Identive's SCL3711reader (Credit: Identive)

Google Wallet tech comes to radiology

March 22, 2012
by Brendon Nafziger, DOTmed News Associate Editor
A popular video making the rounds on the Web for an Xperia smartphone accessory shows a somewhat hipsterish young man going through his day while merrily rubbing his phone against a bunch of tags. When he enters his car for a drive, he taps the tag draped over the rearview mirror in his car, and it "sets" his phone to go into GPS-and-driving mode. When he gets home for the evening, he taps a tag on his nightstand, and his phone then goes into sleepy time mode, with the ringer off and the alarm automatically set for the next day.

Soon, thanks to the work of two companies, something similar could be coming to a radiology department near you.

NFC's big year

The technology behind the tapping is called near field communications, or NFC. It's a standard that was finalized in 2004 by Nokia, Philips and Sony (which makes Xperia), when they founded the NFC Forum.

The tech is similar to that used by so-called proximity RFID tags, and uses radio waves to get two electronics devices communicating. In general, it involves a "passive" NFC chip, or tag, and a reader. NFC is only effective over a few centimeters at most -- a selling point, according to its backers, who claim this makes it more secure. But it also means that to get the devices talking, you have to tap them together.


Sony's video explaining how "SmartTags" -- i.e., NFC tags -- work

The NFC Forum which, with fellow-minded vendors in the Smartcard Alliance, is hosting a gathering about the technology in May in San Francisco, thinks 2012 is going to be a big year for NFC. Much of the excitement about NFC centers on electronic payments, where companies turn smartphones into electronic wallets. This is already happening. Just a short while ago, Google launched such an app, Google Wallet, that works with its Nexus S 4G phone, and lets people buy stuff by tapping their phone at compatible cash registers.
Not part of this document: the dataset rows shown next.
Lemma guard_calls_spent pub r cs : Forall (verified pub) cs → ∀ n seen,
  spent r n seen → StronglySorted clock_le cs → Forall (λ c, (n ≤ gc_now c)%Z) cs →
  r ∉ guard_calls cs seen.
Proof.
  induction 1 as [|c cs Hc Hcs IH]; intros n seen Hs Hst Hn; cbn [guard_calls]; [set_solver|].
  inversion Hst as [|? ? Hst' Hle]; subst. apply Forall_cons in Hn as [Hn _].
  pose proof (spent_step pub r c seen (spent_later _ _ _ _ Hn Hs) Hc) as Hp.
  destruct (guard_enter _ _ _) as [run seen']. destruct Hp as [Hrun Hs'].
  rewrite elem_of_app. intros [Hr|Hr]; [|by eapply (IH (gc_now c))].
  destruct run; [|set_solver]. apply list_elem_of_singleton in Hr. by apply Hrun.
Qed.

(** While the clock readings of the calls do not go back in the order in
    which they take the guard's lock, a receipt runs its action at most once:
    the nonce is pruned only when the receipt can no longer verify. *)
Theorem guard_runs_once pub cs seen :
  Forall (verified pub) cs → StronglySorted clock_le cs → NoDup (guard_calls cs seen).
Proof.
  intros Hv. revert seen. induction Hv as [|c cs Hc Hcs IH]; intros seen Hst; cbn [guard_calls].
  { constructor. }
  inversion Hst as [|? ? Hst' Hle]; subst.
  destruct (guard_enter (gc_receipt c) (gc_now c) seen) as [run seen'] eqn:E.
  destruct run; [|by apply IH]. simpl. constructor; [|by apply IH].
  eapply guard_calls_spent; [done| |done|by eapply Forall_impl; [exact Hle|]].
  unfold guard_enter in E. destruct (prune _ _ !! _); [done|]. injection E as <-.
  left. by rewrite lookup_insert_eq.
Qed.
End guard.

(** ** Witnesses *)

Definition ex_action : Action := mkAction "acme" "bot" "db.drop" "orders" "prod" ∅.
Definition ex_hash (a : Action) : string := (a_Tool a +:+ "@" +:+ a_Resource a)%string.
Definition ex_digest (t : string) (vs : list publicView) : string := t.
(** A signature of the right size that every key accepts. *)
Definition ex_sig : string := String.concat "" (replicate 8 "12345678").
Definition ex_Sign (k : string) (p : payload) : string := ex_sig.
Definition ex_Verify (k : string) (p : payload) (s : string) : bool := bool_decide (s = ex_sig).
Definition ex_id (s : string) : string := s.

Definition ex_engine : Engine :=
  mkEngine
    (mkConfig ex_vault (mkTrust "" {["ci" := mkTrustedKey "ci" ["backup"]]}
                          {["ada" := mkTrustedKey "ada" ["owner"]]}) "key" (60 * Second) true)
    {["ev1" := mkEvidence "ev1" "acme" "backup" "*" "ci" 0 100 ex_sig]}
    {["ap1" := mkApprovalState
        (mkApproval "ap1" "acme" (ex_hash ex_action) "owner" "ada" 0 100 ex_sig) false]} ∅.

Definition ex_authorize (e : Engine) :=
  Authorize star_match ex_digest ex_hash ex_id ex_Sign ex_id
    (map_to_list (e_evidence e)) (map_to_list (e_approvals e)) (10 * Second) (10 * Second)
    (10 * Second) (Some ("01", "n1")) ex_action e.

Lemma ex_vault_wf : vault_wf star_match ex_vault.
Proof. apply vault_wf_ops, vault_wf_new. Qed.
In fact, the NFC Forum estimates nearly 150,000 vendors have NFC-friendly point-of-sale terminals. And this year the market for NFC mobile payments is expected to exceed $30 billion, according to Jupiter Research information cited by the group.

NFC meets DR

But tapping your phone to buy a tube of toothpaste at Duane Reade instead of pulling out your billfold is not the only application of the technology. Some companies are looking at uses in health care. And two businesses, Identive Group Inc., and WPG Americas Inc, are working on a pilot project in radiology departments across the country.

In this, instead of tapping to instantly configure settings on your phone, you use NFC as a no-fuss way to configure a portable digital X-ray unit as you move it through a hospital and get it to link up with different patients' electronic medical records or set it to transfer images to a nearby laptop or workstation.

"The basic application is to use an NFC tag attached to the [X-ray] camera or other portable medical device that needs to transmit data to a patient record," Louis Modell, vice president of ID infrastructure with Identive, told DOTmed News. "An Identive USB Contactless NFC reader is attached to a laptop or desktop computer. Tapping the reader to the tag causes the pairing of the WiFi, or Bluetooth between the devices.”

Identive's system

Identive, based in Santa Ana, Calif., was formed from the 2010 marriage of SCM Microsystems, a contactless and contact-based smart card reader technology and solutions company, and Bluehill ID, an RFID group focused on contactless and identity management technologies. Identive is an OEM supplier of NFC tags and readers to WPG, which will be offering the service to customers once the pilot project wraps up.

As Modell explains it, the system would work as follows: an NFC tag is attached to a portable digital radiography unit. The DR equipment is then brought into an examination room, and a workstation, laptop or other device with a reader is "tapped" against the X-ray unit. This instantly configures the room's WiFi to link the IP address of the X-ray unit to the laptop or device. It can also pair imaging studies being done to a patient's medical record.

The NFC technology is not actually used to transmit images, Modell says, as it's too slow. Instead, it's merely a protocol that changes the settings and reconfigures connections to let the X-ray unit transmit the images over the local wireless network. But it does away with the hassle of requiring radiographers to manually alter settings every time they want to tie an image to a patient's record or send it to a specific device.

"Reconfiguring Bluetooth...reconfiguring Wi-Fis and having it transfer to that particular [system] - that would be a nightmare," Modell says. "Everybody can tap, that's the great thing about NFC."

Pilot project running now

The price of the actual NFC readers is quite low -- Identive's SCL3711 NFC readers retail for about $39 -- but the cost of the system, likely turnkey and set up by WPG, isn't known yet. The pilot project, which only started late last year, already has "thousands" of units rolled out, Modell said, but he doesn't know when it will be commercially available.

Nonetheless, he said he can see this taking off with different types of providers.

"You can really take this in any doctor’s office or dental office or orthopedic facility, where they’re taking lots of X-rays," he said.